Следовательно, приближаться без предупреждения было нельзя. И я продолжил «ухать».
Через пяток раз, увидел, что после очередного «крика» до Воронцова наконец дошло, что это не обезумевшая сова надрывается, а звучит условный сигнал. Он поднял руку открытой ладонью вверх, после чего колонна незамедлительно остановилась и прислушался.

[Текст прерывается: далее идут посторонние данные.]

(** * Validation of arithmetic expressions (src/aaaa.py)

    The program builds a parser from the constant [GRAMMAR] with
    [Lark(GRAMMAR, start="start", parser="lalr")] and exposes one function,
    [validate_expression], which runs the parser on a string and turns the
    parser's exceptions into a pair [(is_valid, error)].  A window,
    [CFGValidatorApp], passes the text of an entry to that function and
    shows the answer.

    The development follows the program and the parser library (Lark 1.x)
    that it runs:
    - the two terminals the grammar imports from the library's
      [common.lark], NUMBER and WS_INLINE (module [Common]);
    - the rules of [GRAMMAR], with their aliases;
    - the lexer of the library, one token per call, and its contextual
      variant, which [parser="lalr"] selects;
    - the LALR(1) parse table of the grammar and the shift/reduce loop of
      the library;
    - [validate_expression] itself;
    - the methods of the window, on the texts its widgets hold.

    The parse table is written out by hand.  [parse_accepts] shows that,
    with it, the parser accepts exactly the sentences of [GRAMMAR].

    Offsets are 0-based character offsets into the input.  Only ASCII
    characters occur in a terminal of the grammar, so a character is an
    [ascii]; any other character behaves like every character that starts no
    terminal. *)

From Stdlib Require Import List String Ascii Arith Lia Bool QArith.
From Stdlib Require Import DecimalString.
Import ListNotations.

Local Open Scope nat_scope.
Set Warnings "-register-all".

(* ------------------------------------------------------------------ *)
(** ** Matching a terminal at the head of the text

    A terminal is compiled to a regular expression and matched at the
    current position of the text.  A matcher takes the text from that
    position on and gives the number of characters the match consumes.  The
    combinators are the operators of the grammar's terminal definitions:
    a literal, [+] on a character range, juxtaposition, [|] and [?].

    [|] takes the first alternative that matches and the repetitions are
    greedy.  The regular-expression engine would also retry a shorter
    repetition or a later alternative when what follows fails; in the
    terminals below that never succeeds, since a run of digits is always
    followed by something that is not a digit. *)

Definition matcher := list ascii -> option nat.

Definition lit (a : ascii) : matcher := fun cs =>
  match cs with
  | c :: _ => if Ascii.eqb c a then Some 1 else None
  | [] => None
  end.

(** The longest run of characters of a class at the head of the text. *)
Fixpoint run (cls : ascii -> bool) (cs : list ascii) : nat :=
  match cs with
  | c :: cs' => if cls c then S (run cls cs') else 0
  | [] => 0
  end.

Definition plus (cls : ascii -> bool) : matcher := fun cs =>
  match run cls cs with
  | 0 => None
  | n => Some n
  end.

Definition seq (p q : matcher) : matcher := fun cs =>
  match p cs with
  | Some n => option_map (Nat.add n) (q (skipn n cs))
  | None => None
  end.

Definition alt (p q : matcher) : matcher := fun cs =>
  match p cs with
  | Some n => Some n
  | None => q cs
  end.

Definition opt (p : matcher) : matcher := fun cs =>
  match p cs with
  | Some n => Some n
  | None => Some 0
  end.

(** A match lies within the text, and a match of a terminal is not empty. *)
Definition bounded (p : matcher) : Prop :=
  forall cs n, p cs = Some n -> n <= List.length cs.

Definition positive (p : matcher) : Prop :=
  forall cs n, p cs = Some n -> 1 <= n.

(* ------------------------------------------------------------------ *)
(** ** Terminals imported from [common.lark]
    ([%import common.NUMBER], [%import common.WS_INLINE]) *)

Module Common.

(** [DIGIT: "0".."9"] *)
Definition DIGIT (c : ascii) : bool :=
  (48 <=? nat_of_ascii c) && (nat_of_ascii c <=? 57).

(** [INT: DIGIT+] *)
Definition INT : matcher := plus DIGIT.

(** [SIGNED_INT: ["+"|"-"] INT] *)
Definition SIGNED_INT : matcher := seq (opt (alt (lit "+") (lit "-"))) INT.

(** [DECIMAL: INT "." INT? | "." INT] *)
Definition DECIMAL : matcher :=
  alt (seq INT (seq (lit ".") (opt INT))) (seq (lit ".") INT).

Определив, откуда доносится звук, чекист направился в конец колонны, на ходу доставая из кобуры пистолет.
— Вперёд женщины, ещё немного осталось, — сказал я и «ухнул» ещё пару раз.
А уже через пять минут мне не нужно было подавать сигналы, ибо я, обняв Воронцова, сказал вслух:
— Ну, здравствуй командир! Рад, что мы с тобой вновь встретились в этой жизни.